By today's business standards, the Hardware Emporium is practically ancient. The store is almost 38 years old, and its building dates back to the 1940s.
By Loomis' standards, it's a relative newcomer. This Placer County town, population 6,250, has deep roots.
Across Taylor Road from the emporium, the relocated and refurbished train depot is almost 100 years old. Much of the rest of downtown Loomis was rebuilt after a devastating fire in 1915. Loomis Main Drug, with its classic 11-seat soda fountain, does business in a building that survived the fire.
This is why, in a town perched between historic and chic, the expected closing of the Hardware Emporium on Dec. 14 will hurt.
"It's coming down to the wire, eh? Sure sad for us to see you go," Ron Jones said as he stopped by the store the other day.
Jones, a teacher at Del Oro High School since 1966 and a customer since the store opened in March 1971, said the emporium, its owners and employees are "friends and neighbors they are part of the community."
"Half the time I come in, I don't know what I want," he said. "I tell them the problem, and they figure out what I need."
The emporium is owned by Cynthia and Dawn Forcier. But, really, it still is Jerry's store.
That would be Jerry Forcier, husband of Cynthia and dad of Dawn, who died in 1997. He started the store, procured its array of antique tools and established its customer-friendly tone.
"Dad taught us well, and we're still trying to run it like he wanted," Dawn Forcier said.
"He was a knowledgeable old cuss," customer Mike Baradine said with a laugh.
Baradine, a retired railroad man and homebuilder, recalls he came to the store for the first time in 1973.
"I was building my first house. Jerry helped me figure out how to build the shower manifolds and the drain," he said. "We're gonna miss this place."
Dawn Forcier, now 53, and her brothers, Michel and Steven, started working at the store before it opened.
"I got the job of painting and got paid 25 cents an hour," she said.
She has been there on and off ever since.
"Everybody is really sad that we are closing," she said, "but they feel better when they find out it's by our choice."
Last week, on a watercolor-perfect day in the Sierra Nevada foothills, Cynthia Forcier waited on customers and talked about the past and future.
She said business is down about half "the economy is hurting everybody" but that is not why they are closing.

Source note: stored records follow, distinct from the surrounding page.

(* ===== verification/Klv.v ===== *)
(** KLV substrate ([crates/tst-core/src/klv/length.rs], [checksum.rs], [pack.rs]):
    BER and BER-OID lengths and tags, the variable-length integers, the 16-bit
    running sum and the local-set iterator with the TLV writer that feeds it. *)
From Stdlib Require Import ZArith Lia Bool.
From stdpp Require Import base list list_numbers strings.
From S2P Require Import Prelude.

(** * Positional notation *)

(** Big-endian digits in base [b]: the reference the codecs below are proved
    against. *)
Module Digits.

Fixpoint digits (b : Z) (n : nat) (v : Z) : list Z :=
  match n with O => [] | S n' => (v / b ^ Z.of_nat n') mod b :: digits b n' v end.

Definition undigits (b : Z) (l : list Z) : Z := fold_left (fun a d => a * b + d) l 0.

(** The least count of digits, at least one. *)
Definition shortest (b : Z) (n : nat) (v : Z) : Prop :=
  (1 <= n)%nat /\ 0 <= v < b ^ Z.of_nat n /\ (n = 1%nat \/ b ^ (Z.of_nat n - 1) <= v).

Section Base.
Context (b : Z) (Hb : 2 <= b).
Implicit Types (l : list Z) (v : Z) (n : nat).

Lemma pow_pos n : 0 < b ^ Z.of_nat n.
Proof. apply Z.pow_pos_nonneg; lia. Qed.

Lemma pow_S n : b ^ Z.of_nat (S n) = b * b ^ Z.of_nat n.
Proof. rewrite Nat2Z.inj_succ. apply Z.pow_succ_r. lia. Qed.

Lemma digits_length n v : length (digits b n v) = n.
Proof. induction n; simpl; congruence. Qed.

Lemma digits_range n v : Forall (fun d => 0 <= d < b) (digits b n v).
Proof. induction n; simpl; constructor; [apply Z.mod_pos_bound; lia|done]. Qed.

Lemma fold_acc l a : fold_left (fun a d => a * b + d) l a = a * b ^ zlen l + undigits b l.
Proof.
  unfold undigits. revert a. induction l as [|d l IH]; intros a; simpl.
  - change (zlen (@nil Z)) with 0. lia.
  - rewrite IH, (IH (_ + d)), zlen_cons, Z.pow_add_r by zlia. ring.
Qed.

Lemma undigits_cons d l : undigits b (d :: l) = d * b ^ zlen l + undigits b l.
Proof. unfold undigits at 1. simpl. by rewrite fold_acc. Qed.

Lemma undigits_range l : Forall (fun d => 0 <= d < b) l -> 0 <= undigits b l < b ^ zlen l.
Proof.
  induction 1 as [|d l Hd _ IH]; [done|].
  rewrite undigits_cons, zlen_cons, Z.pow_add_r by zlia. nia.
Qed.

Lemma undigits_digits n v : undigits b (digits b n v) = v mod b ^ Z.of_nat n.
Proof.
  induction n as [|n IH]; [by rewrite Z.mod_1_r|].
  cbn [digits]. rewrite undigits_cons, IH. unfold zlen. rewrite digits_length, pow_S.
  pose proof (pow_pos n). rewrite (Z.mul_comm b), Z.rem_mul_r by lia. ring.
Qed.

Lemma digits_mod n v w : v mod b ^ Z.of_nat n = w mod b ^ Z.of_nat n -> digits b n v = digits b n w.
Proof.
  induction n as [|n IH]; [done|]. rewrite pow_S, (Z.mul_comm b). pose proof (pow_pos n).
  rewrite !Z.rem_mul_r by lia. intros Hm.
  pose proof (Z.mod_pos_bound v _ H). pose proof (Z.mod_pos_bound w _ H).
  edestruct (Z.div_mod_unique (b ^ Z.of_nat n)) as [Hh Hl]; [left; exact H0|left; exact H1|by rewrite Z.add_comm, Hm, Z.add_comm|].
  cbn [digits]. by rewrite Hh, IH.
Qed.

And despite talk on the street, she said, the prospect of big-box stores, such as Home Depot, coming to the Loomis-Rocklin area had nothing to do with the decision.
"I'm ready to retire," she said. "Thirty-eight years is long enough, and Dawn doesn't want to do it alone.
"I will miss a lot of the people, but it will be nice to have a lot of spare time."
The store itself remains a marvel.
Stock has dwindled since the closing date was set, but customers can still find everything from American flags to waterbed conditioner. And, of course, tools.
The real treasures, though, hang from the ceiling and on the walls Jerry's collection of antique tools, which once numbered into five digits.
Some have been sold most are available at www.patented-antiques.com but those left in the store are remarkable: wooden shovels and wood-toothed rakes, scythes and ferocious-looking adzes, mallets and hammers, planes and mauls.
There's also a cooper's lid press, a baffling wood-and-metal contraption that was used to put tops on barrels, Cynthia Forcier said. It was built in 1875 at the Marysville Cooperage.
"Dad always said that the best tool he had was the one that he hadn't found yet," Dawn Forcier said.
Bob Hansen, the last president of the Loomis Fruit Growers, said the store's closure will be a great loss.
"From the time they started the business, they would get anything for you," he said. "If they didn't have it, they would find it."